(Materials provided begins)
(* ===== verification/StateProjector.v ===== *)
(** * StateProjector: the protocol state reconstructed from events
    ([StateProjector.cpp])

    One definition per event kind; a member updated in place through a reference is an
    insertion in the map.  The C++ functions mutate a state that is dropped when they
    throw, so a thrown exception carries no state here. *)

From Stdlib Require Import Ascii.
From S2P Require Import Prelude Text Uint256 Hex Abi IndexerTypes.
Import Math.
Set Default Goal Selector "!".
#[local] Open Scope Z_scope.
#[local] Open Scope u256_scope.

Definition Ray : Uint256 := U (10 ^ 27).

(** [std::get<Value>(event.values.at(index))] *)
Definition EventAddress (event : DecodedProtocolEvent) (index : nat) : result Address :=
  match de_values event !! index with
  | None => Throw OutOfRange
  | Some (VAddress a) => Ok a
  | Some _ => Throw BadVariantAccess
  end.
Definition EventUint256 (event : DecodedProtocolEvent) (index : nat) : result Uint256 :=
  match de_values event !! index with
  | None => Throw OutOfRange
  | Some (VUint256 x) => Ok x
  | Some _ => Throw BadVariantAccess
  end.

(** [try_emplace]: the position of [user], created empty when there is none. *)
Definition GetPosition (state : DerivedState) (user : Address) : PositionState :=
  default (MkPositionState user (U 0) (U 0) (U 0)) (ds_positions state !! user).

Definition put_position (user : Address) (p : PositionState) (state : DerivedState) : DerivedState :=
  set_positions (<[user := p]> (ds_positions state)) state.

Definition position_empty (p : PositionState) : bool :=
  IsZero (ps_wethCollateral p) && IsZero (ps_scaledUsdcSupply p) && IsZero (ps_scaledUsdcDebt p).

Definition RemoveEmptyPosition (state : DerivedState) (user : Address) : DerivedState :=
  match ds_positions state !! user with
  | Some p => if position_empty p then set_positions (delete user (ds_positions state)) state else state
  | None => state
  end.

Definition SupplyAtIndex (scaledAmount index : Uint256) : result Uint256 :=
  MulDivDown scaledAmount index Ray.

Definition DebtAtIndex (scaledAmount index : Uint256) : result Uint256 :=
  MulDivUp scaledAmount index Ray.

Section Projector.
Context (keccak : Bytes -> Hash256) (contracts_ : ChainContracts).

Definition CreateInitialState : DerivedState :=
  MkDerivedState ∅
    (MkMarketState contracts_ (U 0) (U 0) (U 0) (U 0) (U 0) (U 0) Ray Ray
       (U 0) (U 0) (U 0) (U 0) (U 0) (U 0) (U 0)) [].

Definition apply_Supplied (state : DerivedState) (event : DecodedProtocolEvent) : result DerivedState :=
  user ← EventAddress event 0;
  asset ← EventAddress event 1;
  amount ← EventUint256 event 2;
  let position := GetPosition state user in
  let state := put_position user position state in
  let market := ds_market state in
  if bool_decide (asset = cc_weth contracts_) then
    collateral ← ps_wethCollateral position +! amount;
    total ← ms_totalWethCollateral market +! amount;
    Ok (set_market (set_totalWethCollateral total market)
         (put_position user (set_wethCollateral collateral position) state))
  else if bool_decide (asset = cc_usdc contracts_) then
    supplyBefore ← SupplyAtIndex (ms_totalScaledUsdcSupply market) (ms_liquidityIndex market);
    scaledMint ← MulDivDown amount Ray (ms_liquidityIndex market);
    scaled ← ps_scaledUsdcSupply position +! scaledMint;
    total ← ms_totalScaledUsdcSupply market +! scaledMint;
    supplyAfter ← SupplyAtIndex total (ms_liquidityIndex market);
    minted ← supplyAfter -! supplyBefore;
    rounding ← amount -! minted;
    reserve ← ms_protocolReserve market +! rounding;
    available ← ms_availableUsdcLiquidity market +! amount;
    Ok (set_market
         (set_availableUsdcLiquidity available
           (set_protocolReserve reserve (set_totalScaledUsdcSupply total market)))
         (put_position user (set_scaledUsdcSupply scaled position) state))
  else Ok state.

Definition apply_Withdrawn (state : DerivedState) (event : DecodedProtocolEvent) : result DerivedState :=
  user ← EventAddress event 0;
  asset ← EventAddress event 1;
  amount ← EventUint256 event 2;
  let position := GetPosition state user in
  let state := put_position user position state in
  let market := ds_market state in
  state ←
    (if bool_decide (asset = cc_weth contracts_) then
      collateral ← ps_wethCollateral position -! amount;
      total ← ms_totalWethCollateral market -! amount;
      Ok (set_market (set_totalWethCollateral total market)
           (put_position user (set_wethCollateral collateral position) state))
    else if bool_decide (asset = cc_usdc contracts_) then
      supplied ← SupplyAtIndex (ps_scaledUsdcSupply position) (ms_liquidityIndex market);
      scaledBurn ← (if u_eqb amount supplied then Ok (ps_scaledUsdcSupply position)
                    else MulDivUp amount Ray (ms_liquidityIndex market));
      supplyBefore ← SupplyAtIndex (ms_totalScaledUsdcSupply market) (ms_liquidityIndex market);
      scaled ← ps_scaledUsdcSupply position -! scaledBurn;
      total ← ms_totalScaledUsdcSupply market -! scaledBurn;
      supplyAfter ← SupplyAtIndex total (ms_liquidityIndex market);
      burned ← supplyBefore -! supplyAfter;
      rounding ← burned -! amount;
      reserve ← ms_protocolReserve market +! rounding;
      available ← ms_availableUsdcLiquidity market -! amount;
      Ok (set_market
           (set_availableUsdcLiquidity available
             (set_protocolReserve reserve (set_totalScaledUsdcSupply total market)))
           (put_position user (set_scaledUsdcSupply scaled position) state))
    else Ok state);
  Ok (RemoveEmptyPosition state user).

Definition apply_Borrowed (state : DerivedState) (event : DecodedProtocolEvent) : result DerivedState :=
  user ← EventAddress event 0;
  asset ← EventAddress event 1;
  amount ← EventUint256 event 2;
  if negb (bool_decide (asset = cc_usdc contracts_)) then Ok state
  else
    let position := GetPosition state user in
    let market := ds_market state in
    debtBefore ← DebtAtIndex (ps_scaledUsdcDebt position) (ms_borrowIndex market);
    scaledMint ← MulDivUp amount Ray (ms_borrowIndex market);
    scaled ← ps_scaledUsdcDebt position +! scaledMint;
    total ← ms_totalScaledUsdcDebt market +! scaledMint;
    debtAfter ← DebtAtIndex scaled (ms_borrowIndex market);
    minted ← debtAfter -! debtBefore;
    rounding ← minted -! amount;
    reserve ← ms_protocolReserve market +! rounding;
    available ← ms_availableUsdcLiquidity market -! amount;
    Ok (set_market
         (set_availableUsdcLiquidity available
           (set_protocolReserve reserve (set_totalScaledUsdcDebt total market)))
         (put_position user (set_scaledUsdcDebt scaled position) state)).

Definition apply_Repaid (state : DerivedState) (event : DecodedProtocolEvent) : result DerivedState :=
  user ← EventAddress event 0;
  asset ← EventAddress event 1;
  repaidAmount ← EventUint256 event 2;
  remainingDebt ← EventUint256 event 3;
  if negb (bool_decide (asset = cc_usdc contracts_)) then Ok state
  else
    let position := GetPosition state user in
    let market := ds_market state in
    currentDebt ← DebtAtIndex (ps_scaledUsdcDebt position) (ms_borrowIndex market);
    scaledBurn ← (if IsZero remainingDebt then Ok (ps_scaledUsdcDebt position)
                  else MulDivDown repaidAmount Ray (ms_borrowIndex market));
    scaled ← ps_scaledUsdcDebt position -! scaledBurn;
    total ← ms_totalScaledUsdcDebt market -! scaledBurn;
    projectedRemaining ← DebtAtIndex scaled (ms_borrowIndex market);
    if u_neb projectedRemaining remainingDebt
    then Throw (RuntimeError "Repaid event does not match reconstructed debt")
    else
      reduced ← currentDebt -! remainingDebt;
      rounding ← repaidAmount -! reduced;
      reserve ← ms_protocolReserve market +! rounding;
      available ← ms_availableUsdcLiquidity market +! repaidAmount;
      Ok (RemoveEmptyPosition
           (set_market
             (set_availableUsdcLiquidity available
               (set_protocolReserve reserve (set_totalScaledUsdcDebt total market)))
             (put_position user (set_scaledUsdcDebt scaled position) state)) user).

Definition apply_InterestAccrued (state : DerivedState) (event : DecodedProtocolEvent) : result DerivedState :=
  timestamp ← EventUint256 event 0;
  borrow ← EventUint256 event 1;
  liquidity ← EventUint256 event 2;
  reserved ← EventUint256 event 3;
  let market := ds_market state in
  reserve ← ms_protocolReserve market +! reserved;
  Ok (set_market
       (set_protocolReserve reserve (set_liquidityIndex liquidity
         (set_borrowIndex borrow (set_lastInterestTimestamp timestamp market)))) state).

Definition apply_Liquidated (state : DerivedState) (event : DecodedProtocolEvent) : result DerivedState :=
  liquidator ← EventAddress event 0;
  borrower ← EventAddress event 1;
  debtAsset ← EventAddress event 2;
  collateralAsset ← EventAddress event 3;
  repaidAmount ← EventUint256 event 4;
  collateralSeized ← EventUint256 event 5;
  let position := GetPosition state borrower in
  let market := ds_market state in
  currentDebt ← DebtAtIndex (ps_scaledUsdcDebt position) (ms_borrowIndex market);
  scaledBurn ← (if u_geb repaidAmount currentDebt then Ok (ps_scaledUsdcDebt position)
                else MulDivDown repaidAmount Ray (ms_borrowIndex market));
  scaled ← ps_scaledUsdcDebt position -! scaledBurn;
  total ← ms_totalScaledUsdcDebt market -! scaledBurn;
  remainingDebt ← DebtAtIndex scaled (ms_borrowIndex market);
  reduced ← currentDebt -! remainingDebt;
  rounding ← repaidAmount -! reduced;
  reserve ← ms_protocolReserve market +! rounding;
  available ← ms_availableUsdcLiquidity market +! repaidAmount;
  collateral ← ps_wethCollateral position -! collateralSeized;
  totalCollateral ← ms_totalWethCollateral market -! collateralSeized;
  let source := de_source event in
  let record := MkLiquidationState (rl_chainId source) (rl_blockNumber source) (rl_blockHash source)
    (rl_transactionHash source) (rl_logIndex source) liquidator borrower debtAsset collateralAsset
    repaidAmount collateralSeized in
  Ok (RemoveEmptyPosition
       (set_liquidations (ds_liquidations state ++ [record])
         (set_market
           (set_totalWethCollateral totalCollateral (set_availableUsdcLiquidity available
             (set_protocolReserve reserve (set_totalScaledUsdcDebt total market))))
           (put_position borrower
             (set_wethCollateral collateral (set_scaledUsdcDebt scaled position)) state)))
       borrower).

Definition apply_BadDebtRecognized (state : DerivedState) (event : DecodedProtocolEvent) : result DerivedState :=
  borrower ← EventAddress event 0;
  amount ← EventUint256 event 1;
  let position := GetPosition state borrower in
  let market := ds_market state in
  total ← ms_totalScaledUsdcDebt market -! ps_scaledUsdcDebt position;
  bad ← ms_badDebt market +! amount;
  Ok (RemoveEmptyPosition
       (set_market (set_badDebt bad (set_totalScaledUsdcDebt total market))
         (put_position borrower (set_scaledUsdcDebt (U 0) position) state)) borrower).

Definition apply_PriceUpdated (state : DerivedState) (event : DecodedProtocolEvent) : result DerivedState :=
  asset ← EventAddress event 0;
  price ← EventUint256 event 1;
  updatedAt ← EventUint256 event 2;
  let market := ds_market state in
  if bool_decide (asset = cc_weth contracts_)
  then Ok (set_market (set_wethPriceUpdatedAt updatedAt (set_wethPrice price market)) state)
  else if bool_decide (asset = cc_usdc contracts_)
  then Ok (set_market (set_usdcPriceUpdatedAt updatedAt (set_usdcPrice price market)) state)
  else Ok state.

Definition apply_AssetRegistered (state : DerivedState) (event : DecodedProtocolEvent) : result DerivedState :=
  asset ← EventAddress event 0;
  maxPriceAge ← EventUint256 event 1;
  let market := ds_market state in
  if bool_decide (asset = cc_weth contracts_)
  then Ok (set_market (set_wethMaxPriceAge maxPriceAge market) state)
  else if bool_decide (asset = cc_usdc contracts_)
  then Ok (set_market (set_usdcMaxPriceAge maxPriceAge market) state)
  else Ok state.

Definition ApplyEvent (state : DerivedState) (event : DecodedProtocolEvent) : result DerivedState :=
  match de_kind event with
  | Supplied => apply_Supplied state event
  | Withdrawn => apply_Withdrawn state event
  | Borrowed => apply_Borrowed state event
  | Repaid => apply_Repaid state event
  | InterestAccrued => apply_InterestAccrued state event
  | Liquidated => apply_Liquidated state event
  | BadDebtRecognized => apply_BadDebtRecognized state event
  | PriceUpdated => apply_PriceUpdated state event
  | AssetRegistered => apply_AssetRegistered state event
  end.

Definition Apply (state : DerivedState) (log : RawLog) : result DerivedState :=
  event ← DecodeLog keccak contracts_ log;
  match event with
  | Some event => ApplyEvent state event
  | None => Ok state
  end.

(** The comparison of the [std::sort] in [Rebuild]. *)
Definition log_before (left right : RawLog) : bool :=
  if negb (rl_blockNumber left =? rl_blockNumber right)
  then rl_blockNumber left <? rl_blockNumber right
  else if negb (rl_transactionIndex left =? rl_transactionIndex right)
  then rl_transactionIndex left <? rl_transactionIndex right
  else rl_logIndex left <? rl_logIndex right.

Definition Rebuild (logs : list RawLog) : result DerivedState :=
  fold_result Apply CreateInitialState
    (std_sort log_before (filter (fun log => rl_canonical log = true) logs)).
End Projector.

(** ** How an event changes the state *)

Lemma Ray_value : value_ Ray = 10 ^ 27.
Proof. unfold Ray. apply U_value. lia. Qed.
(Materials provided ends)
» **Task to complete**: Only the lines from the beginning of the material to the line containing "match ds_positions state !! user with" should be echoed, verbatim and in full.

» **Task answer**:
(* ===== verification/StateProjector.v ===== *)
(** * StateProjector: the protocol state reconstructed from events
    ([StateProjector.cpp])

    One definition per event kind; a member updated in place through a reference is an
    insertion in the map.  The C++ functions mutate a state that is dropped when they
    throw, so a thrown exception carries no state here. *)

From Stdlib Require Import Ascii.
From S2P Require Import Prelude Text Uint256 Hex Abi IndexerTypes.
Import Math.
Set Default Goal Selector "!".
#[local] Open Scope Z_scope.
#[local] Open Scope u256_scope.

Definition Ray : Uint256 := U (10 ^ 27).

(** [std::get<Value>(event.values.at(index))] *)
Definition EventAddress (event : DecodedProtocolEvent) (index : nat) : result Address :=
  match de_values event !! index with
  | None => Throw OutOfRange
  | Some (VAddress a) => Ok a
  | Some _ => Throw BadVariantAccess
  end.
Definition EventUint256 (event : DecodedProtocolEvent) (index : nat) : result Uint256 :=
  match de_values event !! index with
  | None => Throw OutOfRange
  | Some (VUint256 x) => Ok x
  | Some _ => Throw BadVariantAccess
  end.

(** [try_emplace]: the position of [user], created empty when there is none. *)
Definition GetPosition (state : DerivedState) (user : Address) : PositionState :=
  default (MkPositionState user (U 0) (U 0) (U 0)) (ds_positions state !! user).

Definition put_position (user : Address) (p : PositionState) (state : DerivedState) : DerivedState :=
  set_positions (<[user := p]> (ds_positions state)) state.

Definition position_empty (p : PositionState) : bool :=
  IsZero (ps_wethCollateral p) && IsZero (ps_scaledUsdcSupply p) && IsZero (ps_scaledUsdcDebt p).

Definition RemoveEmptyPosition (state : DerivedState) (user : Address) : DerivedState :=
  match ds_positions state !! user with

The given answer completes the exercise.